For Perl of course I used the
Text::CSV_XS
module. (With some sugar to let the thing take either a
command line parameter or stdin; for the others I didn't bother.)
my $csv = Text::CSV_XS->new({eol => $/});
my $fh;
if (defined $ARGV[0] && -e $ARGV[0]) {
open $fh,'<',$ARGV[0];
} else {
$fh=*STDIN;
}
I can use autovivification to assign to arbitrary elements in
arbitrary lists.
my @a;
my $ri=0;
while (my $row=$csv->getline($fh)) {
foreach my $ci (0..$#{$row}) {
$a[$ci][$ri]=$row->[$ci];
}
$ri++;
}
close $fh;
$csv->say(*STDOUT,$_) for @a;
The other languages don't have CSV handling built in and I try not to
use external modules; for this situation, a simple split on commas was
adequate.

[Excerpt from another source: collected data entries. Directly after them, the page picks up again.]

Lemma supported_false k :
  supported k = false ->
  String.eqb k "line" = false /\ String.eqb k "plot" = false
  /\ String.eqb k "scatter" = false /\ String.eqb k "bar" = false.
Proof.
  unfold supported. intros H.
  repeat (apply orb_false_iff in H; destruct H as [H ?]). auto.
Qed.

Lemma draw_series_unsupported w df gc x k y s ys :
  kind gc = Some k -> supported k = false -> df_lookup df y = Some s ->
  draw_series w df gc x (y :: ys)
  = mkRun [Print (unsupported_warning k)] (Ret false).
Proof.
  intros Hk Hs Hy. apply supported_false in Hs as (H1 & H2 & H3 & H4).
  cbn. unfold df_getitem. rewrite Hy, Hk. cbn.
  rewrite H1, H2, H3, H4. reflexivity.
Qed.

Lemma finish_graph_run w gc t xc ycs out :
  title gc = Some t -> x_column gc = Some xc -> y_columns gc = Some ycs ->
  output_file gc = Some out ->
  (nonempty (dirname out) = true -> os_makedirs w (dirname out) = None) ->
  finish_graph w gc
  = mkRun ([Title t; Xlabel (dict_get (x_label gc) xc);
            Ylabel (dict_get (y_label gc) (String.concat ", " ycs));
            Legend; Grid; TightLayout]
           ++ makedirs_events w out ++ save_events w out) (Ret tt).
Proof.
  intros Ht Hx Hy Ho Hm. unfold finish_graph, makedirs_events, save_events.
  rewrite Ht, Hx, Hy, Ho. cbn.
  unfold makedirs, savefig.
  destruct (nonempty (dirname out)); cbn.
  - rewrite (Hm eq_refl). cbn. destruct (plt_savefig w out); cbn. all: reflexivity.
  - destruct (plt_savefig w out); reflexivity.
Qed.

Lemma draw_series_events w df gc x ys :
  Forall (fun e => loop_event e = true) (trace (draw_series w df gc x ys)).
Proof.
  induction ys as [|y rest IH]; cbn [draw_series].
  - constructor.
  - apply bind_trace_Forall; [rewrite df_getitem_trace; constructor|intros s].
    apply bind_trace_Forall; [rewrite getitem_trace; constructor|intros k].
    repeat match goal with
           | |- context [if ?b then _ else _] => destruct b
           end;
      try (rewrite draw_then;
           match goal with
           | |- context [plt_draw w ?c] => destruct (plt_draw w c)
           end; cbn [trace];
           repeat (constructor; [reflexivity|]); first [exact IH|constructor]).
    cbn. repeat constructor.
Qed.

Lemma draw_series_completed w df gc x ys :
  outcome (draw_series w df gc x ys) = Ret true ->
  Forall (fun e => is_drawing e = true) (trace (draw_series w df gc x ys)).
Proof.
  induction ys as [|y rest IH]; cbn [draw_series].
  - constructor.
  - intros H.
    apply bind_ret_inv in H as (s & Hs & H & ->).
    apply bind_ret_inv in H as (k & Hk & H & ->).
    rewrite df_getitem_trace, getitem_trace. cbn [app].
    repeat match type of H with
           | context [if ?b then _ else _] => destruct b
           end;
      try (rewrite draw_then in H |- *;
           match goal with
           | |- context [plt_draw w ?c] => destruct (plt_draw w c)
           end; cbn [trace outcome] in H |- *; [discriminate|];
           constructor; [reflexivity|auto]).
    cbn in H. discriminate.
Qed.

Lemma no_save_not_In t p failed :
  Forall (fun e => is_save e = false) t -> ~ In (Savefig p failed) t.
Proof.
  intros H Hin. rewrite Forall_forall in H. apply H in Hin. discriminate.
Qed.

Lemma loop_events_no_save t :
  Forall (fun e => loop_event e = true) t ->
  Forall (fun e => is_save e = false) t.
Proof.
  apply Forall_impl. intros [] H; try reflexivity; discriminate.
Qed.

Lemma finish_graph_saved w gc p failed :
  In (Savefig p failed) (trace (finish_graph w gc)) ->
  exists t xc ycs,
    title gc = Some t /\ x_column gc = Some xc /\ y_columns gc = Some ycs
    /\ output_file gc = Some p
    /\ finish_graph w gc
       = mkRun (label_events gc t xc ycs ++ makedirs_events w p
                ++ save_events w p) (Ret tt).
Proof.
  unfold finish_graph, label_events, makedirs_events, save_events,
    makedirs, savefig.
  destruct (title gc) as [t|]; cbn; [|tauto].
  destruct (x_column gc) as [xc|]; cbn; [|intuition discriminate].
  destruct (y_columns gc) as [ycs|]; cbn; [|intuition discriminate].
  destruct (output_file gc) as [out|]; cbn; [|intuition discriminate].
  destruct (nonempty (dirname out)) eqn:Hn; cbn;
    [destruct (os_makedirs w (dirname out)) eqn:Hm; cbn|];
    try (intuition discriminate);
    (destruct (plt_savefig w out) eqn:Hs; cbn; intros H;
     exists t, xc, ycs;
     assert (out = p) as <- by (intuition congruence);
     rewrite Hn, ?Hm, Hs; auto).
Qed.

Raku:
my @a;
my $ri=0;
for lines() {
my @r=split ',',$_;
for 0..@r.elems-1 -> $ci {
@a[$ci][$ri]=@r[$ci];
}
$ri++;
}
for @a -> @r {
say join(',',@r);
}
Now we lose autovivification and have to have a bit more guard code.
Python:
a=[]
for line in fileinput.input():
line=line.rstrip()
r=line.split(',')
for ci in range(len(r)):
while len(a) < ci+1:
a.append([])
a[ci].append(r[ci])
for r in a:
print (','.join(r))
and Ruby and Rust work more or less the same way.
Full code on
github.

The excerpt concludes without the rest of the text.